Main Results and Discussion

Ion adduct formation studies demonstrated that Li+ addition suppressed competing sodium adducts and significantly enhanced sensitivity for CTX1B and other analogues. Optimized collision energies improved response and reproducibility (S/N ratio > 2000 for key transitions). Chromatographic comparisons showed that Li‐based mobile phases delivered complete baseline separation of all nine CTX analogues within a 12-minute gradient, whereas MeOH-based or Na+-based methods exhibited coelutions. Calibration curves using quantitative NMR‐certified standards were linear (R2 > 0.999) over the range of interest. LOQs in fish extracts, expressed as µg/kg, ranged from 0.0004 to 0.0012, well below the 0.01 µg/kg regulatory threshold. Three‐point replicate analyses yielded accuracy within ±5 % and relative standard deviations below 8 %.

Benefits and Practical Applications

• The method achieves detection limits an order of magnitude below regulatory action levels, enabling reliable screening of seafood for CTX contamination.
• Implementation on standard LC‐MS/MS instrumentation makes it accessible to both research and routine food testing laboratories.
• Complete separation of multiple CTX analogues supports profiling of toxin variants in environmental and seafood samples.

Future Trends and Potential Applications

Further development could include extension to other marine toxin classes using analogous cationization strategies, integration with high-resolution mass spectrometry for structural confirmation, and automated data processing with machine learning to expedite routine analyses.
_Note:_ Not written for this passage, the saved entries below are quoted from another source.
(* ===== verification/NoticeProps.v ===== *)
(** * The dependency notice: written by the packager, read by the audit

    The notice that [dependency_notice] builds from the repository's template is read by
    [notice_fields] as the version, the platform and the written fields, in order; they are
    the fields that the audit expects. *)

From S2P Require Import Prelude PyStr PyDict Codec Regex Lines PyFloat Json JsonRound Sha256 PyPath.
From S2P Require Import Provenance Archive AuditBase AuditBaseProps AuditText AuditManifest AuditBinary.
From S2P Require Import AuditArchive AuditProps EvidenceProps Stage StageProps Package PackageProps.
From S2P Require Import ManifestProps.

Local Open Scope Z_scope.

(** ** [replace] *)

Section replace.
Context (c : N) (old new : str).

Lemma replace_skip s1 s2 : c ∉ s1 → replace (c :: old) new (s1 ++ s2) = s1 ++ replace (c :: old) new s2.
Proof.
  unfold replace. induction s1 as [|x s1 IH]; [done|]. rewrite not_elem_of_cons. intros [Hx Hs].
  cbn [app replace_go]. assert (starts_with (c :: old) (x :: s1 ++ s2) = false) as ->.
  { cbn. by rewrite (proj2 (N.eqb_neq _ _)) by done. }
  by rewrite IH.
Qed.

Lemma replace_go_skip s1 s2 : replace_go (c :: old) new (length s1) (s1 ++ s2) = replace_go (c :: old) new 0 s2.
Proof. induction s1 as [|x s1 IH]; [by destruct s2|]. exact IH. Qed.

Lemma replace_hit s : replace (c :: old) new ((c :: old) ++ s) = new ++ replace (c :: old) new s.
Proof.
  unfold replace. cbn [app replace_go].
  assert (starts_with (c :: old) (c :: old ++ s) = true) as -> by (apply starts_with_spec; by exists s).
  f_equal. replace (length (c :: old) - 1)%nat with (length old) by (cbn; lia). apply replace_go_skip.
Qed.
End replace.

Lemma rstrip_last s c : c ≠ 10%N → rstrip_newlines (s ++ [c; 10%N]) = s ++ [c].
Proof.
  intros Hc. unfold rstrip_newlines. rewrite reverse_app.
  change (reverse [c; 10%N]) with [10%N; c]. cbn [app lstrip_newlines].
  change (10 =? 10)%N with true. rewrite (proj2 (N.eqb_neq _ _) Hc).
  by rewrite reverse_cons, reverse_involutive.
Qed.

(** ** The template *)

(** [packaging/DEPENDENCY-NOTICE.txt.in]: the lines around its three markers. *)
Definition NOTICE_TAIL : list str :=
  [u "Linux packages contain the exact musl copyright and GCC GPL/runtime exception";
   u "under toolchain/. build.properties identifies the compiler, libc, libgcc and";
   u "libstdc++ static archive versions, package owners and hashes used by this build.";
   [];
   u "The application source is GPL-2.0-or-later; see COPYING.";
   u "The linked PX4 host facade and Core host adapters are GPL-2.0-only.";
   u "The Core engine library is MIT. Corresponding source, full license texts and";
   u "provenance are in third_party/px4-userland/ and third_party/dtv-userland-core/";
   u "inside the matching project source archive. This package is not MIT-only.";
   u "The Siano firmware is separately licensed; see LICENCE.siano.";
   u "Firmware provenance is recorded in the archive manifest and SHA256SUMS."].
Definition NOTICE_TITLE : str := u "Siano userland dependency notice".

Definition NOTICE_TEMPLATE : str :=
  unlines ([NOTICE_TITLE; u "version=@VERSION@"; u "platform=@PLATFORM@"; []; u "@DEPENDENCY_TEXT@"; []]
           ++ NOTICE_TAIL).

(** The lines of a filled notice. *)
Definition notice_text (version platform : str) (fields : dict str) : str :=
  unlines ([NOTICE_TITLE; u "version=" ++ version; u "platform=" ++ platform; []]
           ++ (line_of <$> fields) ++ [[]; explanation platform; []] ++ NOTICE_TAIL).

Lemma unlines_app l1 l2 : unlines (l1 ++ l2) = unlines l1 ++ unlines l2.
Proof. unfold unlines. by rewrite fmap_app, concat_app. Qed.

Lemma no_marker (s : str) : bool_decide (64%N ∉ s) = true → 64%N ∉ s.
Proof. apply bool_decide_eq_true. Qed.

Section fill.
Context (version platform body : str) (Hv : 64%N ∉ version) (Hp : 64%N ∉ platform).

Let title : str := NOTICE_TITLE ++ [10%N] ++ u "version=".
Let between : str := [10%N] ++ u "platform=".
Let tail : str := [10%N; 10%N] ++ unlines NOTICE_TAIL.

Lemma fill_version :
  replace (u "@VERSION@") version NOTICE_TEMPLATE
  = title ++ version ++ between ++ u "@PLATFORM@" ++ [10%N; 10%N] ++ u "@DEPENDENCY_TEXT@" ++ tail.
Proof using.
  change NOTICE_TEMPLATE with (title ++ u "@VERSION@" ++ between ++ u "@PLATFORM@"
    ++ [10%N; 10%N] ++ u "@DEPENDENCY_TEXT@" ++ tail).
  change (u "@VERSION@") with (64%N :: u "VERSION@").
  rewrite replace_skip by (apply no_marker; by vm_compute). by rewrite replace_hit.
Qed.

Lemma fill_platform rest :
  replace (u "@PLATFORM@") platform (title ++ version ++ between ++ u "@PLATFORM@" ++ rest)
  = title ++ version ++ between ++ platform ++ replace (u "@PLATFORM@") platform rest.
Proof using Hv.
  change (u "@PLATFORM@") with (64%N :: u "PLATFORM@").
  rewrite !replace_skip by (done || (apply no_marker; by vm_compute)). by rewrite replace_hit.
Qed.

Lemma fill_body rest :
  replace (u "@DEPENDENCY_TEXT@") body
    (title ++ version ++ between ++ platform ++ [10%N; 10%N] ++ u "@DEPENDENCY_TEXT@" ++ rest)
  = title ++ version ++ between ++ platform ++ [10%N; 10%N] ++ body
    ++ replace (u "@DEPENDENCY_TEXT@") body rest.
Proof using Hv Hp.
  change (u "@DEPENDENCY_TEXT@") with (64%N :: u "DEPENDENCY_TEXT@").
  rewrite !replace_skip by (done || (apply no_marker; by vm_compute)). by rewrite replace_hit.
Qed.

Lemma fill_markers :
  rstrip_newlines (replace (u "@DEPENDENCY_TEXT@") body
    (replace (u "@PLATFORM@") platform (replace (u "@VERSION@") version NOTICE_TEMPLATE))) ++ [10%N]
  = title ++ version ++ between ++ platform ++ [10%N; 10%N] ++ body ++ tail.
Proof using Hv Hp.
  rewrite fill_version, fill_platform.
  change (replace (u "@PLATFORM@") platform ([10%N; 10%N] ++ ?r)) with ([10%N; 10%N] ++ r).
  change (replace (u "@PLATFORM@") platform ?r) with r.
  rewrite fill_body. change (replace (u "@DEPENDENCY_TEXT@") body tail) with tail.
  assert (tail = take (length tail - 2) tail ++ [46; 10]%N) as -> by (vm_compute; reflexivity).
  rewrite !app_assoc, rstrip_last by done. by rewrite <- !app_assoc.
Qed.
End fill.

Lemma fill_template_text version platform fields :
  64%N ∉ version → 64%N ∉ platform → fields ≠ [] →
  fill_template NOTICE_TEMPLATE version platform fields = notice_text version platform fields.
Proof.
  intros Hv Hp Hf. unfold fill_template. rewrite fill_markers by done. unfold notice_text.
  rewrite !unlines_app, <- (join_unlines (line_of <$> fields)) by (by destruct fields).
  rewrite !unlines_cons. change (unlines []) with (@nil N).
  repeat (rewrite <- !app_assoc; cbn [app]). reflexivity.
Qed.

(** ** Reading the fields *)

Lemma split1_None c s : c ∉ s → split1 c s = None.
Proof.
  induction s as [|x s IH]; [done|]. rewrite not_elem_of_cons. intros [Hx Hs]. cbn.
  by rewrite (proj2 (N.eqb_neq _ _)), IH.
Qed.
(* ===== verification/PackageAudit.v ===== *)
(** * A package passes its audit

    [package-artifact.py] audits the archive it has written.  Everything the audit asks of
    the members, the manifest, the modes of the programs, the pinned files, the notice, the
    evidence and the checksums holds by construction: only the inspection of the programs and
    of the build of the platform can fail. *)

From S2P Require Import Prelude PyStr PyDict Codec Regex Lines PyFloat Json JsonRound Sha256 PyPath.
From S2P Require Import Provenance Archive AuditBase AuditBaseProps AuditText AuditManifest AuditBinary.
From S2P Require Import AuditArchive AuditProps EvidenceProps Stage StageProps Package PackageProps.
From S2P Require Import ManifestProps NoticeProps.

Local Open Scope Z_scope.

(** ** Paths *)

Lemma path_name_join dir name : 47%N ∉ name → name ≠ [] → name ≠ u "." →
  path_name (path_join dir name) = name.
Proof.
  intros Hs Hne Hdot. unfold path_name, path_names, path_join.
  change (dir ++ u "/" ++ name) with (dir ++ 47%N :: name).
  rewrite split_on_app, (split_on_none 47 name), filter_app by done.
  rewrite (filter_cons_True _ name []) by done. by rewrite filter_nil, last_snoc.
Qed.

(** ** A stage of given names *)

Definition names_tree (names : list str) : bool :=
  bool_decide (NoDup names) && forallb (λ f, forallb (λ g, negb (leads_to f g)) names) names.

Lemma names_tree_spec (s : stage) : names_tree s.*1 = true → tree s.
Proof.
  unfold names_tree. rewrite andb_true_iff, bool_decide_eq_true, forallb_elem. intros [Hnd Hl].
  split; [done|]. intros f g Hf Hg. specialize (Hl f Hf). rewrite forallb_elem in Hl.
  by apply negb_true_iff, Hl.
Qed.

Definition names_listable (names : list str) : bool :=
  forallb (λ name, bool_decide (name = SUMS)
    || bool_decide (safe_name name ∧ path_name name ≠ SUMS ∧ ascii name ∧ unbroken name)
       && printableb name) names.

(** The names staged before the checksum list. *)
Definition described_names (platform : str) : list str :=
  staged_names platform ++ [u "DEPENDENCY-NOTICE.txt"; MANIFEST].

Lemma platform_names platform : platform ∈ PLATFORMS →
  names_tree (staged_names platform ++ [u "DEPENDENCY-NOTICE.txt"]) && names_tree (described_names platform)
  && names_listable (described_names platform) = true.
Proof.
  revert platform. apply Forall_forall.
  repeat (apply Forall_cons_2; [vm_compute; reflexivity|]). apply Forall_nil_2.
Qed.

Section package.
Context `{Unicode} `{Digits} `{Lower} `{Digest} `{Tools} `{Archives} `{Tars}.
Context `{Files} `{Host} `{SourceTars} `{Writers}.
Context (limit : nat) (script_root temporary : str) (new_mode : Z).
Context (a : args) (repo_root build output : str).

(** ** The checked inputs *)

Record inputs_checked : Prop := {
  ic_root : repo_root = resolve (a_repo_root a);
  ic_output : output = path_join (resolve (a_output_dir a)) (archive_name (a_version a) (a_platform a));
  ic_platform : a_platform a ∈ PLATFORMS;
  ic_version : fullmatch VERSION_RE (a_version a) = true;
  ic_source : object_id (a_source_ref a) = true;
  ic_libusb : is_Some (a_libusb a);
  ic_firmware : sha256 (resolve (a_firmware a)) = Ok FIRMWARE_SHA256;
  ic_license : sha256 (path_join repo_root (u "LICENCE.siano")) = Ok FIRMWARE_LICENSE_SHA256;
  ic_programs : Forall (λ name, check_program limit a build name = Ok tt) (program_names (a_platform a));
}.

Lemma every_platform platform : platform ∈ PLATFORMS →
  is_android platform || linux_platform platform || is_darwin platform || is_windows platform = true.
Proof using.
  revert platform. apply Forall_forall.
  repeat (apply Forall_cons_2; [vm_compute; reflexivity|]). apply Forall_nil_2.
Qed.

Lemma check_options_Ok r : check_options a = Ok r →
  a_platform a ∈ PLATFORMS ∧ fullmatch VERSION_RE (a_version a) = true
  ∧ object_id (a_source_ref a) = true ∧ is_Some (a_libusb a).
Proof using.
  unfold check_options, validate_source_ref. intros ([] & Hp & H')%bind_Ok.
  destruct (bool_decide (a_platform a ∈ PACKAGE_PLATFORMS)) eqn:Hb; [|done].
  apply bool_decide_eq_true in Hb. pose proof (every_platform _ Hb) as Hall.
  rewrite !fail_if_then, fail_if_Ok, !negb_false_iff in H'. destruct H' as (Hv & Hs & Hl & Hw).
  split_and!; [done..|]. destruct (a_libusb a); [by eexists|]. exfalso.
  change (bool_decide (is_Some None)) with false in Hl, Hw.
  destruct (is_windows (a_platform a)); [by destruct (negb _) in Hw|].
  rewrite orb_false_r in Hall. by rewrite Hall in Hl.
Qed.

Lemma check_inputs_Ok : check_inputs limit a = Ok (repo_root, build, output) → inputs_checked.
Proof using.
  unfold check_inputs. intros ([] & Ho%check_options_Ok & H')%bind_Ok.
  apply bind_Ok in H' as ([] & Hf%pinned_file_Ok & H'). apply bind_Ok in H' as (version & _ & H').
  rewrite fail_if_then in H'. destruct H' as [_ H'].
  apply bind_Ok in H' as ([] & Hl%pinned_file_Ok & H').
  apply bind_Ok in H' as ([] & Hprograms%for_each_Ok & H').
  apply bind_Ok in H' as ([] & _ & H'). rewrite fail_if_then in H'. destruct H' as [_ [= Hr Hb Hout]].
  destruct Ho as (? & ? & ? & ?). rewrite Hr in Hl. rewrite Hb in Hprograms. split; done.
Qed.

(** ** The complete stage *)

Lemma Forall_set {A} (P : A → Prop) k v (d : dict A) :
  Forall (λ kv, P kv.2) d → P v → Forall (λ kv, P kv.2) (dict_set k v d).
Proof using. intros Hd Hv. by apply Forall_dict_set. Qed.

Lemma stage_android_hashes s r : stage_android build s = Ok r → on_one_line r.2.
Proof using.
  unfold stage_android. intros (s1 & _ & H')%bind_Ok. apply bind_Ok in H' as (s2 & _ & H').
  apply bind_Ok in H' as (s3 & _ & H'). apply bind_Ok in H' as (s4 & _ & H').
  apply bind_Ok in H' as (properties & _ & H'). apply bind_Ok in H' as (hashes & Hh & [= <-]).
  cbn [snd]. revert Hh. apply fold_res_ind; [by constructor|].
  intros d [key name] d' _ Hd Hs. apply bind_Ok in Hs as (digest & Hg & [= <-]).
  apply (Forall_set unbroken); [done|]. unfold staged_digest in Hg.
  apply bind_Ok in Hg as (f & _ & [= <-]). apply hexdigest_unbroken.
Qed.

Lemma stage_inputs_hashes s properties hashes :
  stage_inputs a repo_root build = Ok (s, properties, hashes) → on_one_line (default [] hashes).
Proof using.
  unfold stage_inputs. intros (s1 & _ & H')%bind_Ok. apply bind_Ok in H' as (s2 & _ & H').
  apply bind_Ok in H' as (s3 & _ & H'). apply bind_Ok in H' as (s4 & _ & H').
  apply bind_Ok in H' as ([[s5 p5] h5] & Ha & H'). apply bind_Ok in H' as ([s6 p6] & _ & H').
  apply bind_Ok in H' as (s7 & _ & H'). apply bind_Ok in H' as (s8 & _ & [= -> -> ->]).
  destruct (is_android (a_platform a)); [|injection Ha as _ _ <-; by constructor].
  apply bind_Ok in Ha as ([[s9 p9] h9] & Hh%stage_android_hashes & [= _ _ <-]). exact Hh.
Qed.

(** The files in the order of writing, with the bytes of the last three. *)
Record packaged (s s1 : stage) (mode : Z) (sums : bytes) (s' : stage) : Prop := {
  pk_inputs : inputs_staged a repo_root build s;
  pk_notice : ∃ properties hashes notice data,
    dependency_notice repo_root (a_version a) (a_platform a) (a_source_ref a) properties hashes = Ok notice
    ∧ on_one_line (default [] hashes) ∧ encode_utf8 notice = Some data
    ∧ s1 = s ++ [(u "DEPENDENCY-NOTICE.txt", (0x1A4, data))];
  pk_sums : encode_utf8 (checksum_text (s1 ++ [(MANIFEST, (mode, write_json (JDict
              (manifest (a_version a) (a_platform a) (a_source_ref a) s1))))])) = Some sums;
  pk_stage : s' = s1 ++ [(MANIFEST, (mode, write_json (JDict
              (manifest (a_version a) (a_platform a) (a_source_ref a) s1)))); (SUMS, (0x1A4, sums))];
  pk_names : s'.*1 = all_names (a_platform a);
}.

Lemma update_one {A} (d : dict A) k v : k ∉ d.*1 → dict_update d [(k, v)] = d ++ [(k, v)].
Proof using. apply dict_set_new. Qed.
Lemma stage_dependency_Ok root s found name source s' found' : component name →
  stage_dependency root (s, found) (name, source) = Ok (s', found') →
  ∃ commit tree, grows (dependency_place name) s s' ∧ pinned_at s name commit
    ∧ found' = dict_set name (commit, tree) found.
Proof using.
  intros Hname. unfold stage_dependency. intros Hs. apply bind_Ok in Hs as ([mode data] & Hpin%of_option_Ok & Hs).
  cbn [snd] in Hs. apply bind_Ok in Hs as (text & Ht & Hs). apply bind_Ok in Hs as ([[s1 commit] tree] & Hd & [= <- <-]).
  apply snapshot_dependency_Ok in Hd as (Hg & -> & Hhex); [|done].
  unfold read_text_ascii in Ht. apply fmap_Ok in Ht as (text' & Ht%of_option_Ok & <-).
  exists (strip (universal_newlines text')), tree. split; [done|]. split; [|done].
  exists mode, data, text'. split_and!; [done..| |done].
  destruct (hex40_word _ Hhex) as [Hne Hw]. by apply (strip_newlines _ _ Hne Hw).
Qed.

(** ** The stage before its notice *)

Definition core_name : str := u "dtv-userland-core".
Definition px4_name : str := u "px4-userland".

Lemma names_components : component core_name ∧ component px4_name.
Proof using. apply (bool_decide_eq_true_1 (component core_name ∧ component px4_name)). by vm_compute. Qed.

(** Names that start elsewhere. *)
Lemma not_staged directory n : directory ≠ [] → Forall component directory →
  bool_decide (take (length directory) (split_on 47 n) = directory) = false → ¬ staged_at directory n.
Proof using.
  intros Hne Hd Hb Hs. apply bool_decide_eq_false in Hb. apply Hb.
  destruct (staged_split _ _ Hne Hd Hs) as (parts & _ & ->). by rewrite take_app_length.
Qed.

Definition in_dependencies (n : str) : Prop := dependency_place core_name n ∨ dependency_place px4_name n.

Lemma not_dependency n :
  bool_decide (take 1 (split_on 47 n) = [u "third_party"]) = false → ¬ in_dependencies n.
Proof using.
  intros Hb. apply bool_decide_eq_false in Hb. destruct names_components as [Hc Hp].
  assert (∀ name, component name → ¬ dependency_place name n) as Hnot.
  { intros name Hn [Hs _]. apply Hb.
    destruct (staged_split (third_party name) n) as (parts & _ & ->);
      [done|by apply third_party_components|done|]. reflexivity. }
  intros [Hd|Hd]; [by apply (Hnot core_name)|by apply (Hnot px4_name)].
Qed.

Lemma copy_staged_Ok s source name s' : copy_staged s source name = Ok s' →
  grows (λ n, n = name) s s' ∧ ∃ f, dict_get source s = Some f ∧ dict_get name s' = Some f.
Proof using.
  unfold copy_staged. intros Hs. apply bind_Ok in Hs as ([mode data] & Hf%of_option_Ok & Hp).
  split; [by eapply grows_put|]. exists (mode, data). split; [done|by eapply put_get].
Qed.

Definition relink : str := u "BUILD-RELINK.md".
Definition documents : list str := [u "COPYING"; u "LICENCE.siano"; u "README.md"; relink; third_party_libusb].

Lemma copies_staged s l s' :
  fold_res (λ s name, copy_staged s (u "repository/" ++ name) name) s l = Ok s' →
  NoDup l → Forall (λ name, name ∉ (λ n, u "repository/" ++ n) <$> l) l →
  grows (λ n, n ∈ l) s s' ∧ Forall (λ name, is_Some (dict_get name s')) l.
Proof using.
  revert s. induction l as [|name l IH]; intros s; cbn [fold_res].
  - intros [= <-] _ _. split; [apply grows_refl|constructor].
  - intros Hs [Hn Hnd]%NoDup_cons Hall. apply bind_Ok in Hs as (s1 & (Hg & f & _ & Hf)%copy_staged_Ok & Hs).
    destruct (IH _ Hs) as [Hg' Hf']; [done| |].
    { apply Forall_cons in Hall as [_ Hall]. eapply Forall_impl; [exact Hall|].
      intros n Hnn Hin. apply Hnn. rewrite fmap_cons. by right. }
    split.
    + eapply grows_trans; (eapply grows_weaken; [|eassumption]); [intros n ->; left|by right].
    + constructor; [|done]. exists f. eapply grows_get; [exact Hg'|done|done].
Qed.

(** The pins are no files of a dependency, nor documents. *)
Lemma pin_apart name : name ∈ [core_name; px4_name] →
  bool_decide (pin_file name ∈ documents) = false ∧ ¬ in_dependencies (pin_file name).
Proof using.
  intros Hn. split.
  - revert name Hn. apply Forall_forall.
    repeat (apply Forall_cons_2; [vm_compute; reflexivity|]). apply Forall_nil_2.
  - apply not_dependency. revert name Hn. apply Forall_forall.
    repeat (apply Forall_cons_2; [vm_compute; reflexivity|]). apply Forall_nil_2.
Qed.

Lemma pinned_grows P s s' name commit : grows P s s' →
  (∀ n, P n → in_dependencies n ∨ n ∈ documents) → name ∈ [core_name; px4_name] →
  pinned_at s name commit → pinned_at s' name commit.
Proof using.
  intros Hg HP Hn (m & data & text & Hf & Ht). exists m, data, text. split; [|done].
  eapply grows_get; [exact Hg| |done]. destruct (pin_apart name Hn) as [Hd%bool_decide_eq_false Hi].
  intros [?|?]%HP; done.
Qed.

(** Both dependencies: their files, and their commits as the repository pins them. *)
Lemma dependencies_staged root core_root px4_root s s' d :
  fold_res (stage_dependency root) (s, []) [(core_name, core_root); (px4_name, px4_root)] = Ok (s', d) →
  grows in_dependencies s s'
  ∧ ∃ core px4 core_tree px4_tree, pinned_at s' core_name core ∧ pinned_at s' px4_name px4
      ∧ d = [(core_name, (core, core_tree)); (px4_name, (px4, px4_tree))].
Proof using.
  cbn [fold_res]. intros Hs. destruct names_components as [Hcn Hpn].
  apply bind_Ok in Hs as ([s2 d1] & Hcore & Hs). apply bind_Ok in Hs as ([s3 d2] & Hpx4 & [= -> ->]).
  apply stage_dependency_Ok in Hcore as (core & core_tree & Gcore & Pcore & ->); [|done].
  apply stage_dependency_Ok in Hpx4 as (px4 & px4_tree & Gpx4 & Ppx4 & ->); [|done].
  assert (grows in_dependencies s s2) as G1 by (eapply grows_weaken; [|exact Gcore]; by left).
  assert (grows in_dependencies s2 s') as G2 by (eapply grows_weaken; [|exact Gpx4]; by right).
  split; [by etrans|]. exists core, px4, core_tree, px4_tree. split_and!; [| |reflexivity].
  - eapply pinned_grows; [exact G2|by left|left|]. by eapply pinned_grows; [exact G1|left|left|].
  - by eapply pinned_grows; [exact G2|left|right; left|].
Qed.

(** The libusb archive, the last file of the snapshots. *)
Lemma libusb_staged source s s' : copy_regular s source third_party_libusb None = Ok s' →
  grows (λ n, n = third_party_libusb) s s'
  ∧ ∃ f, dict_get third_party_libusb s' = Some f ∧ copied source None f.
Proof using.
  unfold copy_regular, copied. intros Hc. destruct (node_at _) as [[] [[m data]|]]; try done.
  split; [by eapply grows_put|]. eexists. split; [by eapply put_get|]. by exists m, data.
Qed.

(** What [stage_snapshots] collects. *)
Record snapshots (i : source_inputs) (s : stage) (dependencies : dict (str * str)) : Prop := {
  sn_tree : tree s;
  sn_names n : n ∈ s.*1 → staged_at repository n ∨ in_dependencies n ∨ n ∈ documents;
  sn_version : ∃ mode data, dict_get (u "repository/VERSION") s = Some (mode, data)
    ∧ encode_ascii (i_version i ++ [10%N]) = Some data;
  sn_documents : Forall (λ n, is_Some (dict_get n s)) [u "COPYING"; u "README.md"];
  sn_license : ∃ mode data, dict_get (u "LICENCE.siano") s = Some (mode, data)
    ∧ hexdigest data = FIRMWARE_LICENSE_SHA256;
  sn_relink : ∃ f, dict_get relink s = Some f ∧ dict_get (u "repository/packaging/REBUILD.md") s = Some f;
  sn_libusb : ∃ f, dict_get third_party_libusb s = Some f ∧ copied (i_libusb i) None f;
  sn_dependencies : ∃ core px4 core_tree px4_tree, pinned_at s core_name core ∧ pinned_at s px4_name px4
    ∧ dependencies = [(core_name, (core, core_tree)); (px4_name, (px4, px4_tree))];
}.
Miniaturized or field-deployable versions may provide rapid on-site testing in remote harvesting regions.

Conclusion

A novel LC-MS/MS approach using lithium adduct ionization has been established for high-sensitivity, high-resolution detection of nine ciguatoxin analogues. The method meets stringent regulatory LOQs, demonstrates robust accuracy and precision, and can be widely adopted for seafood safety monitoring.

Reference

• Yogi K., Oshiro N., Inafuku Y., Hirama M., Yasumoto T. Detailed LC-MS/MS analysis of ciguatoxins revealing distinct regional and species characteristics in fish and causative alga from the Pacific. Anal. Chem. 2011, 83, 8886–8891.
• Kato T., Yasumoto T. Quantification of Representative Ciguatoxins in the Pacific Using Quantitative Nuclear Magnetic Resonance Spectroscopy. Mar. Drugs 2017, 15, 309.
• Wu J. J. et al. Validation of an accelerated solvent extraction LC-MS/MS method for Pacific ciguatoxin-1 in fish flesh and comparison with the mouse neuroblastoma assay. Anal. Bioanal. Chem. 2011, 400, 3165–3175.
• Klijnstra M. D., Gerssen A. A Sensitive LC-MS/MS Method for Palytoxin Using Lithium Cationization. Toxins 2018, 10(12), 537.
• Oshiro N. et al. Analytical Studies on Ciguateric Fish in Okinawa, Japan (II): The Grouper Variola albimarginata. J. Mar. Sci. Eng. 2023, 11, 242.